Task goal:
Retype the line with "if catnake_occupied b" in it, then each line after it to the end of the data, word for word.
■ ■ ■ ■ ■
(* ===== verification/Catnake.v ===== *)
(** The snake game, src/src/apps/catnake.c.

    [body] is the list of the first [len] entries of the array; the rest is
    never read. *)
From Stdlib Require Import ZArith Lia Ascii String.
From stdpp Require Import base tactics option numbers list.
From S2P Require Import Prelude CString Ports Vga Terminal Input Play.
#[local] Open Scope Z_scope.

Definition CATNAKE_WIDTH : Z := 40.
Definition CATNAKE_HEIGHT : Z := 18.
Definition CATNAKE_X : Z := 20.
Definition CATNAKE_Y : Z := 3.
Definition CATNAKE_MAX : Z := CATNAKE_WIDTH * CATNAKE_HEIGHT.

Abbreviation pt := (Z * Z)%type.

(** The globals of the file. *)
Record catnake := Catnake { catnake_rng : Z; pending_input : Z; high_score : Z }.

Definition catnake_boot : catnake := Catnake 3237998097 0 0.
Definition set_rng (r : Z) (s : catnake) : catnake := Catnake r (pending_input s) (high_score s).
Definition set_pending_input (k : Z) (s : catnake) : catnake := Catnake (catnake_rng s) k (high_score s).

(** The variables of a round. *)
Record game := Game {
  body : list pt; dirx : Z; diry : Z; pending_dirx : Z; pending_diry : Z;
  score : Z; food : pt; dead : bool; old_tail : pt }.

Definition set_pending_dir (x y : Z) (g : game) : game :=
  Game (body g) (dirx g) (diry g) x y (score g) (food g) (dead g) (old_tail g).
(** [dirx = pending_dirx; diry = pending_diry;] *)
Definition take_dir (g : game) : game :=
  Game (body g) (pending_dirx g) (pending_diry g) (pending_dirx g) (pending_diry g) (score g) (food g) (dead g) (old_tail g).
Definition set_dead (g : game) : game :=
  Game (body g) (dirx g) (diry g) (pending_dirx g) (pending_diry g) (score g) (food g) true (old_tail g).
(** [old_tail.x = -1] *)
Definition forget_tail (g : game) : game :=
  Game (body g) (dirx g) (diry g) (pending_dirx g) (pending_diry g) (score g) (food g) (dead g) (-1, (old_tail g).2).

Definition rng_next (r : Z) : Z := u32 (r * 1664525 + 1013904223).

(** [body[i]] *)
Definition seg (b : list pt) (i : Z) : outcome pt :=
  match b !! Z.to_nat i with Some p => Ok p | None => Stuck OutOfBounds end.
(** [body[len] = p; len++;] *)
Definition append (b : list pt) (p : pt) : outcome (list pt) :=
  if Z.of_nat (length b) <? CATNAKE_MAX then Ok (b ++ [p]) else Stuck OutOfBounds.

Definition catnake_occupied (b : list pt) (x y : Z) : bool :=
  existsb (fun p => (p.1 =? x) && (p.2 =? y)) b.

(** [n] attempts. *)
Fixpoint place_food (n : nat) (b : list pt) (r : Z) : pt * Z :=
  match n with
  | O => ((-1, -1), r)
  | S n =>
    let r := rng_next r in
    let x := r mod CATNAKE_WIDTH in
    let r := rng_next r in
    let y := r mod CATNAKE_HEIGHT in
    if catnake_occupied b x y then place_food n b r else ((x, y), r)
  end.

Definition catnake_place_food (b : list pt) (s : catnake) : pt * catnake :=
  let '(f, r) := place_food 1000 b (catnake_rng s) in (f, set_rng r s).

(** * One step of the snake *)

Definition is_key (k key : Z) (lower upper : Z) : bool := (k =? key) || (k =? lower) || (k =? upper).

Definition steer (k : Z) (g : game) : game :=
  let g := if is_key k KEY_UP (ch "w") (ch "W") && (diry g =? 0) then set_pending_dir 0 (-1) g else g in
  let g := if is_key k KEY_DOWN (ch "s") (ch "S") && (diry g =? 0) then set_pending_dir 0 1 g else g in
  let g := if is_key k KEY_LEFT (ch "a") (ch "A") && (dirx g =? 0) then set_pending_dir (-1) 0 g else g in
  if is_key k KEY_RIGHT (ch "d") (ch "D") && (dirx g =? 0) then set_pending_dir 1 0 g else g.

Definition in_field (p : pt) : bool :=
  (0 <=? p.1) && (p.1 <? CATNAKE_WIDTH) && (0 <=? p.2) && (p.2 <? CATNAKE_HEIGHT).

Definition advance (g : game) (s : catnake) : outcome (game * catnake) :=
  head ← seg (body g) 0;
  let next := (head.1 + dirx g, head.2 + diry g) in
  let len := Z.of_nat (length (body g)) in
  if negb (in_field next) then Ok (set_dead g, s)
  else if catnake_occupied (body g) next.1 next.2 then Ok (set_dead g, s)
  else
    tail ← seg (body g) (len - 1);
    let b := next :: take (Z.to_nat (len - 1)) (body g) in
    if (next.1 =? (food g).1) && (next.2 =? (food g).2) then
      b ← (if len <? CATNAKE_MAX then append b tail else Ok b);
      let sc := i32 (score g + 1) in
      let s := if sc >? high_score s then Catnake (catnake_rng s) (pending_input s) sc else s in
      let '(f, s) := catnake_place_food b s in
      Ok (Game b (dirx g) (diry g) (pending_dirx g) (pending_diry g) sc f false (-1, tail.2), s)
    else
      Ok (Game b (dirx g) (diry g) (pending_dirx g) (pending_diry g) (score g) (food g) false tail, s).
■ ■ ■ ■ ■
The completed task:
    if catnake_occupied b x y then place_food n b r else ((x, y), r)
  end.

Definition catnake_place_food (b : list pt) (s : catnake) : pt * catnake :=
  let '(f, r) := place_food 1000 b (catnake_rng s) in (f, set_rng r s).

(** * One step of the snake *)

Definition is_key (k key : Z) (lower upper : Z) : bool := (k =? key) || (k =? lower) || (k =? upper).

Definition steer (k : Z) (g : game) : game :=
  let g := if is_key k KEY_UP (ch "w") (ch "W") && (diry g =? 0) then set_pending_dir 0 (-1) g else g in
  let g := if is_key k KEY_DOWN (ch "s") (ch "S") && (diry g =? 0) then set_pending_dir 0 1 g else g in
  let g := if is_key k KEY_LEFT (ch "a") (ch "A") && (dirx g =? 0) then set_pending_dir (-1) 0 g else g in
  if is_key k KEY_RIGHT (ch "d") (ch "D") && (dirx g =? 0) then set_pending_dir 1 0 g else g.

Definition in_field (p : pt) : bool :=
  (0 <=? p.1) && (p.1 <? CATNAKE_WIDTH) && (0 <=? p.2) && (p.2 <? CATNAKE_HEIGHT).

Definition advance (g : game) (s : catnake) : outcome (game * catnake) :=
  head ← seg (body g) 0;
  let next := (head.1 + dirx g, head.2 + diry g) in
  let len := Z.of_nat (length (body g)) in
  if negb (in_field next) then Ok (set_dead g, s)
  else if catnake_occupied (body g) next.1 next.2 then Ok (set_dead g, s)
  else
    tail ← seg (body g) (len - 1);
    let b := next :: take (Z.to_nat (len - 1)) (body g) in
    if (next.1 =? (food g).1) && (next.2 =? (food g).2) then
      b ← (if len <? CATNAKE_MAX then append b tail else Ok b);
      let sc := i32 (score g + 1) in
      let s := if sc >? high_score s then Catnake (catnake_rng s) (pending_input s) sc else s in
      let '(f, s) := catnake_place_food b s in
      Ok (Game b (dirx g) (diry g) (pending_dirx g) (pending_diry g) sc f false (-1, tail.2), s)
    else
      Ok (Game b (dirx g) (diry g) (pending_dirx g) (pending_diry g) (score g) (food g) false tail, s).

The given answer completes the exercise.